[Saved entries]

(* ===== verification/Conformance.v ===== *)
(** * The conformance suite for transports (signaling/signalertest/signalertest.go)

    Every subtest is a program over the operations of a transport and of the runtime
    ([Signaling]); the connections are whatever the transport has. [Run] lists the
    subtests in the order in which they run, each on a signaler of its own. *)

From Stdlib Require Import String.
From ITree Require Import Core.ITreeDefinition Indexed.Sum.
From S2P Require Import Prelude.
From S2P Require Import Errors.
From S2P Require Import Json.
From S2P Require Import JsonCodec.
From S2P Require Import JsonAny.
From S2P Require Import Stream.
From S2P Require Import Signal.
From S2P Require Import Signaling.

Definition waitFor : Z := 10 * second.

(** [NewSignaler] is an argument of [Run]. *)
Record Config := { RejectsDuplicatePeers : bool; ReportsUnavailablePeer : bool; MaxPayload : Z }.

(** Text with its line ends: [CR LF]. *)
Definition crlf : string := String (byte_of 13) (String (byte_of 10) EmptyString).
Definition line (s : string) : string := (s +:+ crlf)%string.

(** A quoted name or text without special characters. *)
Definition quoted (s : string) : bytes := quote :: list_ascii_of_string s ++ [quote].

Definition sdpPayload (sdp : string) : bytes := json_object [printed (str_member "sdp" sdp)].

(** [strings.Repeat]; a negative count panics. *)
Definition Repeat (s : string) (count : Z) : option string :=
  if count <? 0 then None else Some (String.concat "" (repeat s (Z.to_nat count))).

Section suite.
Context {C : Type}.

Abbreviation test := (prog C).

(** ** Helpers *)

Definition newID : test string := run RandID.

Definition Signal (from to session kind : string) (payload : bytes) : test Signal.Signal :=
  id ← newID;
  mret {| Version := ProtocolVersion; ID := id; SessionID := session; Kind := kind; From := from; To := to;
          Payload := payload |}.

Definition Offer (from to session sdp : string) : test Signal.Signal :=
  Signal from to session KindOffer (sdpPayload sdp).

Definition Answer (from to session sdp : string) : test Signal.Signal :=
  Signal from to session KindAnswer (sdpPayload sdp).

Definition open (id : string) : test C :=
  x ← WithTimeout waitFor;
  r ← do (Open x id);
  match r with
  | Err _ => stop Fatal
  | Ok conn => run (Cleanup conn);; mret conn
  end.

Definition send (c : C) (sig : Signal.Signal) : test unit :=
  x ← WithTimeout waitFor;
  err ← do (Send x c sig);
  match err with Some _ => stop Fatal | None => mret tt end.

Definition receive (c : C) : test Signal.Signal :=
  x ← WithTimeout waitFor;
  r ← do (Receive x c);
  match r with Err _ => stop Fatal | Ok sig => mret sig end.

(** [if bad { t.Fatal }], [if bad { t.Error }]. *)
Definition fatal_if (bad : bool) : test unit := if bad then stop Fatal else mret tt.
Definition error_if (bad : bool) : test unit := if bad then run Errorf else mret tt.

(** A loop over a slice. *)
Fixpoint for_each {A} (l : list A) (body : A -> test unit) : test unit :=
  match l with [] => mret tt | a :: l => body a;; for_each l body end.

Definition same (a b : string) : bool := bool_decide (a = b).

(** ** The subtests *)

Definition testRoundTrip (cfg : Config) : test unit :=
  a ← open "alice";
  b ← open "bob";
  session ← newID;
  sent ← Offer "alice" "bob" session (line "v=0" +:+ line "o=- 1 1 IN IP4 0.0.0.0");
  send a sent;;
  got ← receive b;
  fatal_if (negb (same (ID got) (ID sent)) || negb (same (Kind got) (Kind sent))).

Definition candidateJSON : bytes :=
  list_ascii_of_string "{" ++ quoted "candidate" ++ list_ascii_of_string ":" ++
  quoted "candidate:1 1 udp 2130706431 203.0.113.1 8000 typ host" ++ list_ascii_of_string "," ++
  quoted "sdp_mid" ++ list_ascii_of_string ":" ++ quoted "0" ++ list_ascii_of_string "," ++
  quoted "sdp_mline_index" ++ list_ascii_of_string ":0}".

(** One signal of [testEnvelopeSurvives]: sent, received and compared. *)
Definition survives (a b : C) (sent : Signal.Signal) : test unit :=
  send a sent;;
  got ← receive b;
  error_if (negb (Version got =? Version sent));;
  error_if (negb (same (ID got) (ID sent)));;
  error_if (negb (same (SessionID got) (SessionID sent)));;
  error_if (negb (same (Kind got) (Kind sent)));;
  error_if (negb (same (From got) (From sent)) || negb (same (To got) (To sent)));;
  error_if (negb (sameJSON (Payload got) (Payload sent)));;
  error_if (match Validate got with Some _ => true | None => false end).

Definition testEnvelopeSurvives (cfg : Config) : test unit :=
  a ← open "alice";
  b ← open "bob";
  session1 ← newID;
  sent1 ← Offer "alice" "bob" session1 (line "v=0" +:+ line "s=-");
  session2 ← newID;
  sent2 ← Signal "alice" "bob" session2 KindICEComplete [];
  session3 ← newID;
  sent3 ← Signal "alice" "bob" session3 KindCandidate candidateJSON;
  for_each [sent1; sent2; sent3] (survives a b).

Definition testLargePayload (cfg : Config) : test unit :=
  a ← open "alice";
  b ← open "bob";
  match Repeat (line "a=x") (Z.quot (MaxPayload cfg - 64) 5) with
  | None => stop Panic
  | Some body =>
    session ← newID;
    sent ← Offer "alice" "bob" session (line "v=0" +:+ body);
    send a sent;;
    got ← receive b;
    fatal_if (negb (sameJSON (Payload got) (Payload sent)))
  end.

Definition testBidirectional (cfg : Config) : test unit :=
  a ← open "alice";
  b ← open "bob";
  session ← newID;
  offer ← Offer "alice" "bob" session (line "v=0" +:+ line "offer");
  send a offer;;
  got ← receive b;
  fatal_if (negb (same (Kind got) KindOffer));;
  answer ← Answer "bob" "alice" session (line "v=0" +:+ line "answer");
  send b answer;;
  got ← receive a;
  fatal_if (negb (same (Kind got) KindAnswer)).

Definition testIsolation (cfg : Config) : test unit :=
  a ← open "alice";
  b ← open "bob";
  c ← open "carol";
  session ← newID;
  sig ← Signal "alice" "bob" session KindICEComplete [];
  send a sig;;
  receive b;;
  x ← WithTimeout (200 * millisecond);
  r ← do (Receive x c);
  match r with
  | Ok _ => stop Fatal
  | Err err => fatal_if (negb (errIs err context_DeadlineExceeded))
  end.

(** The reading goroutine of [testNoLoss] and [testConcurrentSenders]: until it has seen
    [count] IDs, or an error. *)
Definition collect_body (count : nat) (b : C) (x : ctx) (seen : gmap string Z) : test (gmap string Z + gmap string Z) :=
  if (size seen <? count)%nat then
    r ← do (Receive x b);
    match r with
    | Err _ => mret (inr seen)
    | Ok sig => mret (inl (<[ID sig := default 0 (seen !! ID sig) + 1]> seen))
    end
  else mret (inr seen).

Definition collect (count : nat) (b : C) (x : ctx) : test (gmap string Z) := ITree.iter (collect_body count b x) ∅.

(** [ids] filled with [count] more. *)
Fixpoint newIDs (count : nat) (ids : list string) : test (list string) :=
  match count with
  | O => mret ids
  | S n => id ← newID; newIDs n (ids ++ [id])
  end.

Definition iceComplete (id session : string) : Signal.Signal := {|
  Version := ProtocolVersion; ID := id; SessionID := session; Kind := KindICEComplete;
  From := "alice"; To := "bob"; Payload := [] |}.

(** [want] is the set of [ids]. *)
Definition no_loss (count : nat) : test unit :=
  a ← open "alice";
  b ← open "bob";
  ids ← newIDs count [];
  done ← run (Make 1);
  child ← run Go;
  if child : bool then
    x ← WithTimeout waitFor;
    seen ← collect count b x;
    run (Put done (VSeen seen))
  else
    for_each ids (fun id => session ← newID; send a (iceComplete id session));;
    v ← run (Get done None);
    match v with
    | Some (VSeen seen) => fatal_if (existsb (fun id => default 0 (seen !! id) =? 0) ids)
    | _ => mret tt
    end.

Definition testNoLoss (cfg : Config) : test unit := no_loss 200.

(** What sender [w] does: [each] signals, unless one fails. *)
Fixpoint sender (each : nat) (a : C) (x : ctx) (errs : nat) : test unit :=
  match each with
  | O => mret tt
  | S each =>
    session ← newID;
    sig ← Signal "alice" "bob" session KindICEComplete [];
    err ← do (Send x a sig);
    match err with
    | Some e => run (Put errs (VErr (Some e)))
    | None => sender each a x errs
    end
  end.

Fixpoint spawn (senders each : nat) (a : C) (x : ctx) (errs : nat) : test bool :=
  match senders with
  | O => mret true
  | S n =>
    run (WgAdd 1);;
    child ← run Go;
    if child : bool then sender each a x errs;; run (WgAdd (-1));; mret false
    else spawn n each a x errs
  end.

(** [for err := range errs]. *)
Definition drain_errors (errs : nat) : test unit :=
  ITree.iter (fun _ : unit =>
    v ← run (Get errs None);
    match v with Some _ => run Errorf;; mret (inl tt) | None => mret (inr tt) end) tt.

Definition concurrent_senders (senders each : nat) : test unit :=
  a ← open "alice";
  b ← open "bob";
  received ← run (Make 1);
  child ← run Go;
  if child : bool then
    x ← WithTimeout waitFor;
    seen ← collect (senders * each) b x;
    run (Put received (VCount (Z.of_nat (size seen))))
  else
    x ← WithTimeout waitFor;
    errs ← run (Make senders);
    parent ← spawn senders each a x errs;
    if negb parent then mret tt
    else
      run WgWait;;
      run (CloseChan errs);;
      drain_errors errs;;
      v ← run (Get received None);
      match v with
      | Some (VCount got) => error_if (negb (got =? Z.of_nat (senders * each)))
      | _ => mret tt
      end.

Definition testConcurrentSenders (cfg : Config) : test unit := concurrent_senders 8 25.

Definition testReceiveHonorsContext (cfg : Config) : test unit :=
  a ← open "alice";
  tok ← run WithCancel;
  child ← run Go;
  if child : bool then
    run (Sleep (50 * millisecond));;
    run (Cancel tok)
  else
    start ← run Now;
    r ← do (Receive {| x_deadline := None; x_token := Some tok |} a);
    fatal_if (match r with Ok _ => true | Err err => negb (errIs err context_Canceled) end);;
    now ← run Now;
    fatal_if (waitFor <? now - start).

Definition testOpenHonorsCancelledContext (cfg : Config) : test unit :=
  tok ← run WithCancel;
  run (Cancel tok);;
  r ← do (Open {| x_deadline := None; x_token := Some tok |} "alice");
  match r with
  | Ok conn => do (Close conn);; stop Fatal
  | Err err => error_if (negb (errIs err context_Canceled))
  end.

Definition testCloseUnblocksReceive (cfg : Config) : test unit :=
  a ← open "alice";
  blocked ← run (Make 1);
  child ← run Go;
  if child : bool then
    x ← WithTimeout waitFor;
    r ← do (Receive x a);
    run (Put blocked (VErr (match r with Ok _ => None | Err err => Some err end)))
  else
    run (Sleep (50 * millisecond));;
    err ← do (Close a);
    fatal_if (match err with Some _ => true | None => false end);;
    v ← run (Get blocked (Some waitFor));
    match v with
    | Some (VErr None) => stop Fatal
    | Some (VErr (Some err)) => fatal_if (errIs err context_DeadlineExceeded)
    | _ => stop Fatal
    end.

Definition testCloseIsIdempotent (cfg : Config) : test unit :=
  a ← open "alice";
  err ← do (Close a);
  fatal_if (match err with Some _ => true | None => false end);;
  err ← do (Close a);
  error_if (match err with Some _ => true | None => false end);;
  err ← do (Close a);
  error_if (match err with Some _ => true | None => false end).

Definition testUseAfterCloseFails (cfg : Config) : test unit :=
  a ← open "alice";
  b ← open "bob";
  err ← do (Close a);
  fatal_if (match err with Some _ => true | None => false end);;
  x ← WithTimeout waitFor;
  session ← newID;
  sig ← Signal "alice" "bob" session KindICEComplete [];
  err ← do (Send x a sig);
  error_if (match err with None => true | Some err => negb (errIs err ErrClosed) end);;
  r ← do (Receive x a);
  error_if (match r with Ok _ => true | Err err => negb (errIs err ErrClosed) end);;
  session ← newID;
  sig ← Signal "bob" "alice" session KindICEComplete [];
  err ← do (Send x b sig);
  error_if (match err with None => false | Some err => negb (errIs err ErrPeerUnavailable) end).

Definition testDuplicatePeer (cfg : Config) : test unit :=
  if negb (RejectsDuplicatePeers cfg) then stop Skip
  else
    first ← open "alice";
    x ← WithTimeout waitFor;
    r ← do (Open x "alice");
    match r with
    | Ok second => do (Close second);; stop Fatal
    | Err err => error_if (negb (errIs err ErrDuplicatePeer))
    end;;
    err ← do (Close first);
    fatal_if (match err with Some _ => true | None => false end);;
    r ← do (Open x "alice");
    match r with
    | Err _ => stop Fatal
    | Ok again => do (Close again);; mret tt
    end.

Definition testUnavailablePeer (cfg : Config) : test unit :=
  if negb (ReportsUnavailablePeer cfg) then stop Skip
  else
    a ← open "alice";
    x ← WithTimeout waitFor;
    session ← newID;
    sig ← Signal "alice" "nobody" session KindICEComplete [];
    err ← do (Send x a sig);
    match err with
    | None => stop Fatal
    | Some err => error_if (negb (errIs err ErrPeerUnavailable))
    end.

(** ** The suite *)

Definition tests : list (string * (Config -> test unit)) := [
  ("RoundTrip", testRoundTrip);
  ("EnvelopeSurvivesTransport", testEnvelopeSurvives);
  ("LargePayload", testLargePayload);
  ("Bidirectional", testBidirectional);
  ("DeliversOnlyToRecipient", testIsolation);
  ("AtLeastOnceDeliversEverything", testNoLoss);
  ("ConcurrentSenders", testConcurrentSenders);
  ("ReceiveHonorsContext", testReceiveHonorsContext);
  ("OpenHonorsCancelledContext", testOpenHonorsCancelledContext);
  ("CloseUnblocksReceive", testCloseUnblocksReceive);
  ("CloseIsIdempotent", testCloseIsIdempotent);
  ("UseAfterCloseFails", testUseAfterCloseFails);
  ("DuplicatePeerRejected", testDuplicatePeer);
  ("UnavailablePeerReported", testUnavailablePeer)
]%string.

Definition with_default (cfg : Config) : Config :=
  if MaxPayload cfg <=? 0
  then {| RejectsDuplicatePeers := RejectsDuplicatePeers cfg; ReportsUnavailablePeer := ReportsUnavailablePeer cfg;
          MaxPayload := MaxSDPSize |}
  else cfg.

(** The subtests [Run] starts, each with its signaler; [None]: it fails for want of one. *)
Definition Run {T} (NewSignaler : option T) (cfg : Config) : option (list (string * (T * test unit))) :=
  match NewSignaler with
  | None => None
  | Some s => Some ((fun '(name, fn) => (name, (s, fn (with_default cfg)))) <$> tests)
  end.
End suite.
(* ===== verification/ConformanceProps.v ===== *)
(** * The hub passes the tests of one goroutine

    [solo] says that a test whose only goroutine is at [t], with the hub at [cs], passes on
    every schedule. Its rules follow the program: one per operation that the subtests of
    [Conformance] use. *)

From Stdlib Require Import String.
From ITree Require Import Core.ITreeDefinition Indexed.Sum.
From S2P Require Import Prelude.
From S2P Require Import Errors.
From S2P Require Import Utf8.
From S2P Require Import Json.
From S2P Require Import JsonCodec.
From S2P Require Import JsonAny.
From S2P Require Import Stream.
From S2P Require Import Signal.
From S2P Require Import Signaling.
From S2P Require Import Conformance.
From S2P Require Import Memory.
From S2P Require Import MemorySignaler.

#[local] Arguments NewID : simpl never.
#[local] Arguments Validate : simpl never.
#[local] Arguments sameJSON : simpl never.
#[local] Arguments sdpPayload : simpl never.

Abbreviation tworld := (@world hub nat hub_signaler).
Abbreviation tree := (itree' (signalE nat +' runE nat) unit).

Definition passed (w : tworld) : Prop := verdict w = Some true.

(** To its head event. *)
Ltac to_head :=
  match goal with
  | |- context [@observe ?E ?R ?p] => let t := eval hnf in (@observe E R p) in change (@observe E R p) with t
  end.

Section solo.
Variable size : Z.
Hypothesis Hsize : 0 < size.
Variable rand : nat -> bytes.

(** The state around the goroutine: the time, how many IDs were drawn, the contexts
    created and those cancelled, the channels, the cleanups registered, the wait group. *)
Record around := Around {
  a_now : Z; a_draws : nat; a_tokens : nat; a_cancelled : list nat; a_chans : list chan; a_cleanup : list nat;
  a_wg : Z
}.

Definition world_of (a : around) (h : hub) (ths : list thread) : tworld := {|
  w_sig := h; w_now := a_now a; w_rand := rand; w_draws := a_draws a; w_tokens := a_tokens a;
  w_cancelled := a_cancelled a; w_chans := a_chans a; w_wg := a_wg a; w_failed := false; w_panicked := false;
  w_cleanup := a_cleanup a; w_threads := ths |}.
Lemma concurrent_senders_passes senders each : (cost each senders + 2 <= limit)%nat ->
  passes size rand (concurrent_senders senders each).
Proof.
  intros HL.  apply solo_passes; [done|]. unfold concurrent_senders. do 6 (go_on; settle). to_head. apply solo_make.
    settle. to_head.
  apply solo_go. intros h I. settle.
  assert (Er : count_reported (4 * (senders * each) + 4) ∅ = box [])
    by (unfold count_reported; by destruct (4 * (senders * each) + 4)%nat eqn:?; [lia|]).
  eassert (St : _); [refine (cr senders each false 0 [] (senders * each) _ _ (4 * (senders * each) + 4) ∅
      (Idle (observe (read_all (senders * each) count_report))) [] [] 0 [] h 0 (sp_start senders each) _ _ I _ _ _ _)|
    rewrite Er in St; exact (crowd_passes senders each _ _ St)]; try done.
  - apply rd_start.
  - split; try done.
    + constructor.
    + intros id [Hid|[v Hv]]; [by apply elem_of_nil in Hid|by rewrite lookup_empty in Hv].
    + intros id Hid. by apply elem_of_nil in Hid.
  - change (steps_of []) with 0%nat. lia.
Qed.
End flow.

=== Aim of the task ===
Give back exactly the lines above, from the line containing "#[local] Arguments NewID : simpl never." through the line containing "match goal with", with both end lines and nothing more.

=== Your response ===
#[local] Arguments NewID : simpl never.
#[local] Arguments Validate : simpl never.
#[local] Arguments sameJSON : simpl never.
#[local] Arguments sdpPayload : simpl never.

Abbreviation tworld := (@world hub nat hub_signaler).
Abbreviation tree := (itree' (signalE nat +' runE nat) unit).

Definition passed (w : tworld) : Prop := verdict w = Some true.

(** To its head event. *)
Ltac to_head :=
  match goal with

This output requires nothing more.